Corus Entertainment is a well-known broadcasting company in Toronto, housing brands from Global TV, to The Edge radio station, to kid's channels such as YTV and Cartoon Network. I worked in the Digital Technology section on a team named Where's Breakfast. As a web designer I worked in a team of 4 developers and a quality assurance (QA) analyst.
Every day at the main office along Toronto's waterfront was different. When I started there was a small backlog of work to be done. Show banners, tiles, logos and show host images needed to be created for the summer TV lineup, as well as many shows needed artwork for iTunes and the Google Play store for streaming purposes. From HGTV’s Island of Bryan, to Slice’s Married to Medicine, to Food Network’s Big Food Bucket List, to YTV’s Cloudy with a Chance of Meatballs, I spent many days going through still images or on-site photography to find the perfect images for either the show page on that brand’s website, or what would be album art for iTunes and Google Play streaming services.
Brands worked with
Before I arrived the digital team was in the process of updating many of the channels websites to follow a new template created by the UX team. I was to update the Canadian Disney Channel website, using Disney Channel’s new brand guidelines and the wireframes from the UX team that was already implemented on the YTV website. Once I received the brand guidelines, full of bright colours, fun custom emojis and bold typefaces I got to work. Working on Sketch I tried different colour schemes within my options, and landed on a bright and a navy blue as primary colours, while using the ready-to-go blue and teal Disney logo. To keep this fun feeling throughout and to add more of the Disney Channel branding, I added Disney emojis of volcanoes, rocketships, stars and other doodles embedded into the background, and boxes around the headers which replicate that of what is shown on-air. This was a really fun project to work on for about 3 weeks before sending it over to the developers who coded it all to match my designs, and push it live.
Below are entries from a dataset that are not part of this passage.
(* ===== verification/Schedules.v ===== *)
(** * Scan schedules ([schedule_store.py], [schedule_worker.py], [api/schedules.py])

    The table of schedules, the ticker that turns due ones into scan jobs, and the
    four endpoints.  The table is a map from its key; [datetime.now] and
    [uuid4().hex[:12]] are arguments.  The ticker reads the due schedules first and
    visits them one by one, each visit writing back the copy that was read: [visit]
    is one of them, [tick] all of them undisturbed, and [ScheduleProps] lets other
    calls come in between.  Dates past the year 9999 are not modelled. *)

From stdpp Require Import base gmap sets strings numbers list.
From Stdlib Require Import ZArith Lia.
From S2P Require Import Prelude PyText PyFloat ScanSchemas JobStore Tables Lineage RecordStore.

#[local] Open Scope Z_scope.

(** [ScanSchedule] *)
Record ScanSchedule := mkSchedule {
  sd_schedule_id : str;
  sd_target_id : str;
  sd_capability : ScanCapability;
  sd_interval_minutes : Z;
  sd_enabled : bool;
  sd_options : ScanJobOptions;
  sd_created_at : Z;
  sd_updated_at : Z;
  sd_next_run_at : Z;
  sd_last_job_id : option str;
  sd_last_enqueued_at : option Z;
}.

#[global] Instance eta_schedule : Eta ScanSchedule := fun s =>
  mkSchedule (sd_schedule_id s) (sd_target_id s) (sd_capability s) (sd_interval_minutes s) (sd_enabled s) (sd_options s)
    (sd_created_at s) (sd_updated_at s) (sd_next_run_at s) (sd_last_job_id s) (sd_last_enqueued_at s).

(** [ScanScheduleInput] *)
Record ScanScheduleInput := mkInput {
  si_target_id : str;
  si_capability : ScanCapability;
  si_interval_minutes : Z;
  si_enabled : bool;
  si_options : ScanJobOptions;
}.

(** The [ge]/[le] constraint of [interval_minutes] and its validator *)
Definition interval_ok (minutes : Z) : bool := (1 <=? minutes) && (minutes <=? 60 * 24 * 30).

Definition validate_schedule (s : ScanSchedule) : res ScanSchedule :=
  if interval_ok (sd_interval_minutes s) then Ok s else Raise ValueError.

(** [timedelta(minutes=n)] *)
Definition minutes (n : Z) : Z := n * 60000000.

(** ** The table *)

(** A row of [scan_schedules]; the map's key is [schedule_id]. *)
Record schedule_row := mkScheduleRow { sw_payload : ScanSchedule; sw_next_run_at_us : Z; sw_enabled : Z }.

Abbreviation schedules := (gmap str schedule_row).

(** [_upsert] *)
Definition upsert (s : ScanSchedule) (t : schedules) : schedules :=
  <[sd_schedule_id s := mkScheduleRow s (micros (sd_next_run_at s)) (if sd_enabled s then 1 else 0)]> t.

(** [list] *)
Definition list_rows (t : schedules) : list ScanSchedule :=
  (fun r => sw_payload r.2) <$> isort (fun a b => str_lt a.1 b.1) (map_to_list t).

(** [get] *)
Definition get_row (schedule_id : str) (t : schedules) : option ScanSchedule := sw_payload <$> t !! schedule_id.

(** [create] *)
Definition create_row (hex : str) (body : ScanScheduleInput) (now : Z) (t : schedules) : res (ScanSchedule * schedules) :=
  s ← validate_schedule (mkSchedule (u "sched-" ++ hex) (si_target_id body) (si_capability body) (si_interval_minutes body)
        (si_enabled body) (si_options body) now now now None None);
  Ok (s, upsert s t).

(** [delete] *)
Definition delete_row (schedule_id : str) (t : schedules) : bool * schedules :=
  (bool_decide (is_Some (t !! schedule_id)), delete schedule_id t).

(** [due] *)
Definition is_due (now : Z) (r : schedule_row) : bool := (sw_enabled r =? 1) && (sw_next_run_at_us r <=? micros now).

Definition due_ltb (a b : str * schedule_row) : bool :=
  (sw_next_run_at_us a.2 <? sw_next_run_at_us b.2)
  || (sw_next_run_at_us a.2 =? sw_next_run_at_us b.2) && str_lt a.1 b.1.

Definition due (now : Z) (t : schedules) : list ScanSchedule :=
  (fun r => sw_payload r.2) <$> isort due_ltb (select_where (fun r => is_due now r.2) (map_to_list t)).

(** [mark_enqueued] *)
Definition enqueued (s : ScanSchedule) (job_id : str) (now : Z) : ScanSchedule :=
  s <| sd_last_job_id := Some job_id |> <| sd_last_enqueued_at := Some now |> <| sd_updated_at := now |>
    <| sd_next_run_at := now + minutes (sd_interval_minutes s) |>.

Definition mark_enqueued (s : ScanSchedule) (job_id : str) (now : Z) (t : schedules) : schedules := upsert (enqueued s job_id now) t.

(** [snooze]; [minutes or updated.interval_minutes] also takes the interval for 0. *)
Definition snoozed (s : ScanSchedule) (now : Z) (pause : option Z) : ScanSchedule :=
  let pause := match pause with Some (Zpos _ | Zneg _) as p => default 0 p | _ => sd_interval_minutes s end in
  s <| sd_updated_at := now |> <| sd_next_run_at := now + minutes pause |>.

Definition snooze (s : ScanSchedule) (now : Z) (pause : option Z) (t : schedules) : schedules := upsert (snoozed s now pause) t.

(** ** The ticker *)

(** The fields of a registered [ScanTarget] that the ticker reads. *)
Record ScanTarget := mkTarget { tg_target_id : str; tg_address : str }.

Definition target_field (field : str) (t : ScanTarget) : option str :=
  if bool_decide (field = u "target_id") then Some (tg_target_id t)
  else if bool_decide (field = u "address") then Some (tg_address t) else None.

(** [int(now.timestamp())] *)
Definition whole_seconds (now : Z) : Z := fl_trunc (fl_div (fl_of_Z now) (fl_of_Z 1000000)).

Definition job_id_of (s : ScanSchedule) (now : Z) : str :=
  u "job-" ++ sd_schedule_id s ++ u "-" ++ dec_Z (whole_seconds now).

(** The job of a due schedule *)
Definition scheduled_job (s : ScanSchedule) (target : ScanTarget) (now : Z) : ScanJob :=
  let address := if bool_decide (tg_address target = []) then sd_target_id s else tg_address target in
  mkJob (job_id_of s now) (sd_target_id s) address (sd_capability s) (Some (mode_for_capability (sd_capability s))) PENDING
    (sd_options s) now (Some now) (Some now) None None None 0 3 None None.

(** The databases of the service. *)
Record world := mkWorld { wd_targets : store ScanTarget; wd_jobs : db; wd_schedules : schedules }.

#[global] Instance eta_world : Eta world := fun w => mkWorld (wd_targets w) (wd_jobs w) (wd_schedules w).

Section Ticker.
Context {U : Unicode} (json_bytes : ScanJob -> Z) (cfg : JobStore.limits).

(** The body of the loop of [tick]: whether a job was created. *)
Definition visit (now : Z) (s : ScanSchedule) (w : world) : bool * world :=
  match find_one target_field (wd_targets w) (u "target_id") (sd_target_id s) with
  | None => (false, w <| wd_schedules := snooze s now None (wd_schedules w) |>)
  | Some target =>
      let job := scheduled_job s target now in
      match create json_bytes cfg job None None (wd_jobs w) with
      | (Raise _, jobs) => (false, w <| wd_jobs := jobs |>)
      | (Ok _, jobs) =>
          (true, w <| wd_jobs := jobs |> <| wd_schedules := mark_enqueued s (sj_job_id job) now (wd_schedules w) |>)
      end
  end.

Definition visit_all (now : Z) (ss : list ScanSchedule) (w : world) : Z * world :=
  fold_left (fun '(created, w) s => let '(b, w) := visit now s w in ((created + if b then 1 else 0), w)) ss (0, w).

(** [tick], with nothing in between *)
Definition tick (now : Z) (w : world) : Z * world := visit_all now (due now (wd_schedules w)) w.

(** ** The endpoints *)

(** [list_schedules], [create_schedule], [get_schedule], [delete_schedule] *)
Definition list_schedules (w : world) : list ScanSchedule := list_rows (wd_schedules w).

Definition create_schedule (hex : str) (body : ScanScheduleInput) (now : Z) (w : world) : res ScanSchedule * world :=
  match find_one target_field (wd_targets w) (u "target_id") (si_target_id body) with
  | None => (Raise (HTTPException 404), w)
  | Some _ =>
      match create_row hex body now (wd_schedules w) with
      | Ok (s, t) => (Ok s, w <| wd_schedules := t |>)
      | Raise e => (Raise e, w)
      end
  end.

Definition get_schedule (schedule_id : str) (w : world) : res ScanSchedule :=
  match get_row schedule_id (wd_schedules w) with Some s => Ok s | None => Raise (HTTPException 404) end.

Definition delete_schedule (schedule_id : str) (w : world) : res unit * world :=
  let '(deleted, t) := delete_row schedule_id (wd_schedules w) in
  (if deleted then Ok tt else Raise (HTTPException 404), w <| wd_schedules := t |>).
End Ticker.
Another project I got to work on was for the Slice website. A website with a solid amount of traction, with its audience mostly women in their late 20’s and 30’s, those at Corus who work on Slice were able to score a contract deal for some cannabis-related ads. These ads were only to be viewed by people over the age of 18 by law, so an age gate needed to be created to confirm the users age before viewing pages that would show these ads. The team I was on was to implement this, so I was to design an age gate that fit Slice branding, but also worked across multiple platforms and devices. Working on the age gate with a team of developers was a great experience to be able to sit next to them to do Design QA and make sure everything ran smoothly and matched my designs to a pixel perfect degree at every state.